Em razão do impacto econômico da mastite nos rebanhos leiteiros, seja pela diminuição da produção ou pela penalizações devido à baixa qualidade do leite, a correta identificação do patógeno é de extrema importância. Essa identificação auxilia o produtor na tomada de decisões, já que permite a conhecer a principal forma de transmissão (ambiental ou contagioso) e manifestação (casos clínicos ou subclínicos). A rápida identificação possibilita ainda sugerir prováveis fontes de infecção dentro do rebanho e focos de contaminação, direcionando o controle estratégico da doença e as medidas de tratamento aplicadas.
A identificação do patógeno da mastite pode ser feito pela cultura microbiológica convencional ou pelas ferramentas de rápido diagnóstico como a espectrometria de massas (MALDI-TOF) ou testes moleculares. Independentemente do método de escolha, é fundamental que a coleta de leite seja realizada de forma adequada, pois erros podem gerar diagnósticos sem validade. Vários são os pontos da coleta que merecem atenção, dentre eles a assepsia da extremidade dos tetos, a sequência de amostragem dos quartos mamários, a utilização de frascos e luvas estéreis e a identificação correta da amostra.
Os procedimentos de desinfecção dos tetos, no entanto, podem variar de acordo com as regiões, rebanhos e técnicos, porém sua aplicação é vital para minimizar resultados falso-positivos, causados por bactérias presentes na extremidade do teto. O Conselho Nacional de Mastite (NMC) recomenda a utilização de luvas, a aplicação de um desinfetante pré-ordenha, a secagem com toalha de uso único e a aplicação de álcool 70% na extremidade do teto. Para avaliar as diferenças de 4 protocolos de preparação dos tetos antes da coleta de leite, foi realizada recentemente uma pesquisa nos Estados Unidos com 168 vacas, totalizando 665 quartos mamários. As vacas foram distribuídas em 4 protocolos de assepsia antes das coletas de leite:
- sem nenhuma preparação;
- uso de solução desinfetante pré-dipping e secagem com toalha de uso único;
- uso de álcool 70% para limpeza da extremidade do teto;
- uso de pré-dipping, secagem com toalha e álcool 70% na extremidade do teto.

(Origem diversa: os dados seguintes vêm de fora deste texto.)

(** A translation is cached, then its page is unmapped. *)
Lemma vmm_tlb_coherence_witness :
  tlb_coherent (vmm_unmap_page (with_tlb (boot_vm 8) (<[1 := 4096]> ∅)) 4096) /\
  cpu_pml4 (vmm_switch_cr3 (vmm_unmap_page (with_tlb (boot_vm 8) (<[1 := 4096]> ∅)) 4096) 1048576) = 1048576.
Proof.
  destruct (vmm_tlb_coherence boot_roles boot_roles (boot_vm 8)
              (vmm_unmap_page (with_tlb (boot_vm 8) (<[1 := 4096]> ∅)) 4096) boot_tlb_inv) as [Hc Hr].
  - eapply rtc_l; [apply (step_cache boot_roles (boot_vm 8) 4096 4096); vm_compute; reflexivity|].
    eapply rtc_l; [|apply rtc_refl]. apply (step_unmap boot_roles). right. vm_compute. reflexivity.
  - split; [exact Hc|]. apply Hr. split; vm_compute; reflexivity.
Defined.

Lemma boot_vm_boot : boot_ok boot_roles (boot_vm 8).
Proof.
  split; [vm_compute; discriminate|vm_compute; reflexivity..|]. intros k Hk.
  assert (k = 0 \/ k = 1 \/ k = 2 \/ k = 3) as [->|[->|[->| ->]]] by lia; vm_compute; reflexivity.
Qed.

(** The root that creation returns, and the machine after it. *)
Definition created : Z * vmm pmm :=
  match vmm_create_address_space (boot_vm 8) with Ok x => x | _ => (0, boot_vm 8) end.

Lemma created_root : created.1 = 2097152.
Proof. vm_compute. reflexivity. Qed.

(** The first new space has its PML4 at 2 MiB and sees the identity map. *)
Lemma vmm_create_address_space_correct_witness :
  exists s', vmm_create_address_space (boot_vm 8) = Ok (2097152, s') /\ translate (v_mem s') 2097152 4096 = Some 4096.
Proof.
  destruct (vmm_create_address_space_correct boot_roles (boot_vm 8) boot_vm_ok boot_vm_boot) as (r & s' & E & _ & Hc).
  assert (r = 2097152) as ->.
  { rewrite <- created_root. unfold created. rewrite E. reflexivity. }
  exists s'. split; [exact E|]. clear E. destruct Hc as [[H0 _]|(R' & a & _ & _ & _ & [_ Hr] & Htr)]; [discriminate|].
  assert (a = 2097152) as -> by (rewrite <- Hr; vm_compute; reflexivity). rewrite Htr. vm_compute. reflexivity.
Defined.

Definition created_roles : gmap Z role :=
  space_roles boot_roles 2097152 2101248 (fun k => 2105344 + 4096 * k).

Após as coletas, o leite foi inoculado e, após 48 horas, avaliado o crescimento das colônias, sendo que aquelas morfologicamente diferentes com número igual ou maior do que 3 foram consideradas contaminadas e todas colônias foram identificadas por MALDI-TOF.
Os resultados desta pesquisa identificaram 29 gêneros e 81 espécies distintas, sendo os gêneros mais comuns Corynebacterium (25,5%), Staphylococcus (19,4%), Aerococcus (13,3%) e Bacillus (7,6%) (Figura 1). Dentre os protocolos de preparação de tetos, as vacas sem nenhuma preparação as somente com pré-dipping e secagem apresentaram mais amostras contaminadas (62 e 63%, respectivamente) em comparação aos protocolos 3 (19%) e 4 (10% de contaminação respectivamente). Também, observou-se a presença de 22 isolados de Pseudomonas somente nos grupos 2 (95%), que fizeram uso da solução desinfetante. Os autores enfatizam a importância da desinfecção do ambiente e cuidados com a descontaminação das toalhas, água de lavagem e sistema de ordenha, previamente reportados como fontes de algumas espécies de Pseudomonas.

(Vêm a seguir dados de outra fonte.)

Definition sc_mmap s (proc : option mm_t) (addr len prot flags fd off : Z) : res (Z * vmm A * option mm_t) :=
  match proc with
  | None => Ok (err L_ENOMEM, s, proc)
  | Some mm =>
      let is_file := negb (truthy (Z.land flags LNX_MAP_ANONYMOUS)) in
      if len =? 0 then Ok (err L_EINVAL, s, proc)
      else if UVM_MMAP_LIMIT - UVM_MMAP_BASE <? len then Ok (err L_ENOMEM, s, proc)
      else if truthy (Z.land prot (2 ^ 64 - 2 ^ 3)) then Ok (err L_EINVAL, s, proc)
      else if is_file && truthy (Z.land off 4095) then Ok (err L_EINVAL, s, proc)
      else if is_file && negb (fd_is_vfs (s32 fd)) then Ok (err L_EBADF, s, proc)
      else
        '(va, s, mm) ← uvm_mmap_anon s mm addr len (prot_of prot) (truthy (Z.land flags LNX_MAP_FIXED));
        if va =? 0 then Ok (err L_ENOMEM, s, Some mm)
        else if is_file then
          let fsize := lnxvfs_filesize (s32 fd) in
          if fsize <? 0 then Ok (err L_EBADF, s, Some mm)
          else
            '(rc, s) ← mmap_fill (S (Z.to_nat len)) s mm va (s32 fd) off len fsize 0;
            Ok (default va rc, s, Some mm)
        else Ok (va, s, Some mm)
  end.
End uvm.
Lemma claim_region_spec r rs :
  r_used r = true -> 0 < free_slots rs ->
  exists rs', first_region (claim_region r) rs = Some rs' /\ free_slots rs' = free_slots rs - 1 /\
    (forall mm u, in_regions (with_regions mm rs') u = in_regions (with_regions mm rs) u || region_holds r u) /\
    (forall x, x ∈ rs' -> x ∈ rs \/ x = r).
Proof.
  intros Hr Hfree. destruct (first_region (claim_region r) rs) as [rs'|] eqn:E.
  - exists rs'. split; [done|]. destruct (first_region_Some _ _ _ E) as (l & x & x' & k & -> & Hx & ->).
    unfold claim_region in Hx. destruct (r_used x) eqn:Ex; [done|]. injection Hx as <-. split_and!.
    + unfold free_slots. rewrite !countb_app, !countb_cons, Hr, Ex. simpl. lia.
    + intros mm u. rewrite !in_regions_app. unfold region_holds at 2. rewrite Ex. cbn [andb].
      by destruct (in_regions _ _), (region_holds _ _), (in_regions _ _).
    + intros y. rewrite !elem_of_app, !elem_of_cons. naive_solver.
  - exfalso. assert (free_slots rs = 0) as Hz; [|lia]. clear Hfree. induction rs as [|x rs IH]; [done|].
    simpl in E. unfold claim_region in E at 1. unfold free_slots. rewrite countb_cons.
    destruct (r_used x); [|done]. fold (free_slots rs). rewrite IH; [done|]. by destruct (first_region _ rs).
Qed.

Lemma fork_regions_spec pmm a c R F s rs cmm :
  forking pmm cmm a c R F s -> a <> c -> NoDup (vpn <$> flat_map region_pages rs) ->
  Forall (fun v => is_Some (user_pte (v_mem s) a v)) (flat_map region_pages rs) ->
  spare (4 * length (flat_map region_pages rs)) (v_frames s) -> zlen rs <= free_slots (mm_regions cmm) ->
  exists s' cmm' R' F', fork_regions pmm cmm s rs = Ok (true, s', cmm') /\
    grows (4 * length (flat_map region_pages rs)) R F s R' F' s' /\
    (forall v u e, v ∈ flat_map region_pages rs -> vpn u = vpn v -> user_pte (v_mem s) a v = Some e ->
       exists e', user_pte (v_mem s') c u = Some e' /\ copied s s' e e') /\
    (forall b u, R !! b = Some (RPml4 b) -> ~ (b = c /\ vpn u ∈ vpn <$> flat_map region_pages rs) ->
       user_pte (v_mem s') b u = user_pte (v_mem s) b u) /\
    mm_cr3 cmm' = mm_cr3 cmm /\
    (forall u, in_regions cmm' u = in_regions cmm u || in_regions (with_regions cmm rs) u) /\
    (forall x, x ∈ mm_regions cmm' -> x ∈ mm_regions cmm \/ x ∈ rs).
Proof.
  revert R F s cmm. induction rs as [|r rs IH]; intros R F s cmm Hfk Hac Hnd Hall Hsp Hfree.
  { exists s, cmm, R, F. split_and!; [done|apply grows_refl, Hfk|intros v u e []%not_elem_of_nil|done|done| |by left].
    intros u. by rewrite orb_false_r. }
  cbn [fork_regions flat_map] in *.
  assert (zlen (r :: rs) = 1 + zlen rs) as El by (unfold zlen; simpl; lia). rewrite El in Hfree. pose proof (zlen_nonneg rs).
  assert (forall cm u, in_regions (with_regions cm (r :: rs)) u = region_holds r u || in_regions (with_regions cm rs) u) as Hcons by done.
  destruct (r_used r) eqn:Eu.
  2:{ assert (region_pages r = []) as Ep by (unfold region_pages; by rewrite Eu). rewrite Ep in *. cbn [app] in *.
    destruct (IH R F s cmm) as (s' & cmm' & R' & F' & E & Hg & Hm & Ho & Hcr & Hin & Hx); try done; [lia|].
    exists s', cmm', R', F'. split_and!; try done.
    - intros u. rewrite Hin, Hcons. unfold region_holds. by rewrite Eu.
    - intros x Hx'. destruct (Hx x Hx'); [by left|right]. by apply list_elem_of_further. }
  assert (region_pages r = pages (r_start r) (r_end r)) as Ep by (unfold region_pages; by rewrite Eu). rewrite <- Ep.
  set (vs := region_pages r) in *. set (ws := flat_map region_pages rs) in *.
  rewrite fmap_app in Hnd. apply list.NoDup_app in Hnd as (Hnd1 & Hdisj & Hnd2). apply Forall_app in Hall as [Hall1 Hall2].
  rewrite length_app in *. replace (4 * (length vs + length ws))%nat with (4 * length vs + 4 * length ws)%nat in * by lia.
  destruct (fork_pages_spec pmm cmm a c R F s vs) as (s1 & R1 & F1 & -> & Hg1 & Hm1 & Ho1); try done.
  { eapply spare_le; [|done]. lia. }
  rewrite Ok_bind. destruct (claim_region_spec r (mm_regions cmm)) as (crs & -> & Hfr & Hin1 & Hx1); [done|lia|].
  assert (forall b, R !! b = Some (RPml4 b) -> R1 !! b = Some (RPml4 b)) as HR1.
  { intros b Hb. eapply lookup_weaken; [done|apply Hg1]. }
  assert (R !! a = Some (RPml4 a)) as Ha by apply (fk_parent _ _ _ _ _ _ _ Hfk).
  assert (R !! c = Some (RPml4 c)) as Hc by apply (fk_child _ _ _ _ _ _ _ Hfk).
  assert (forall u, user_pte (v_mem s1) a u = user_pte (v_mem s) a u) as Hpar by (intros u; apply Ho1; naive_solver).
  assert (forking pmm (with_regions cmm crs) a c R1 F1 s1) as Hfk1.
  { destruct (forking_grows _ _ _ _ _ _ _ _ _ _ _ Hfk Hg1). by split. }
  destruct (IH R1 F1 s1 (with_regions cmm crs)) as (s' & cmm' & R' & F' & E & Hg & Hm & Ho & Hcr & Hin & Hx); try done.
  { eapply Forall_impl; [|done]. intros w. by rewrite Hpar. }
  { by apply (gr_spare _ _ _ _ _ _ _ Hg1). }
  { cbn [mm_regions with_regions]. rewrite Hfr. lia. }
  exists s', cmm', R', F'. split_and!; [done|by eapply grows_trans| | |done| |].
  - intros v u e [Hv|Hv]%elem_of_app Hu He.
    + destruct (Hm1 v u e Hv Hu He) as (e' & He' & Hcp). exists e'.
      split; [rewrite Ho; [done|by apply HR1|]; intros [_ Hin']; rewrite Hu in Hin'; by eapply Hdisj; [apply list_elem_of_fmap_2|]|].
      eapply copied_after; [by apply HR1|done|done|exact Hg|apply Hg1].
    + rewrite <- Hpar in He. destruct (Hm v u e Hv Hu He) as (e' & He' & Hcp). exists e'. split; [done|].
      rewrite Hpar in He. destruct (uo_user _ _ _ (fk_ok _ _ _ _ _ _ _ Hfk) a v e Ha He) as [_ HF]. by eapply copied_before.
  - intros b u Hb Hne. rewrite fmap_app in Hne. rewrite Ho, Ho1; [done|done| |by apply HR1|].
    + clear -Hne. set_solver.
    + clear -Hne. set_solver.
  - intros u. rewrite Hin, Hin1, Hcons, with_regions_id. rewrite <- orb_assoc. done.
  - intros x Hx'. rewrite elem_of_cons. destruct (Hx x Hx') as [Hx2|]; [|tauto]. destruct (Hx1 x Hx2); tauto.
Qed.

Lemma free_slots_unused rs : Forall (fun r => r_used r = false) rs -> free_slots rs = zlen rs.
Proof. induction 1 as [|r rs Hr _ IH]; [done|]. unfold free_slots, zlen in *. rewrite countb_cons, Hr, IH. simpl. lia. Qed.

Figura 1. Distribuição dos gêneros mais comumente isolados após diferentes protocolos de assepsia dos tetos
Fonte: Adaptado de Wattenburger et al., 2020.
Por fim, os microrganismos encontrados nas amostras contaminadas foram similares aos identificados em outros estudos, indicando que a extremidade do teto é principal fonte de contaminação de amostras de leite. Em relação aos grupos dos estafilococos não-aureus, as espécies de origem ambiental foram mais isoladas nas amostras contaminadas (protocolos 1 e 2), como por exemplo Staph. equorum, Staph. hominis, Staph. haemoliticus, Staph. xilosus, Staph. saprofiticus, enquanto as espécies mais adaptadas na glândula mamária e que causam mastite (Staph. chormogenes e Staph. epidermidis) foram isoladas principalmente nas amostras sem contaminação (protocolos 3 e 4). Os resultados desta pesquisa confirmam que protocolo completo de preparação dos tetos, com o uso de solução alcoólica (70%) após a desinfecção pré-dipping seguida de secagem reduz o risco de contaminação das amostras e garante resultados confiáveis de cultura microbiológica do leite.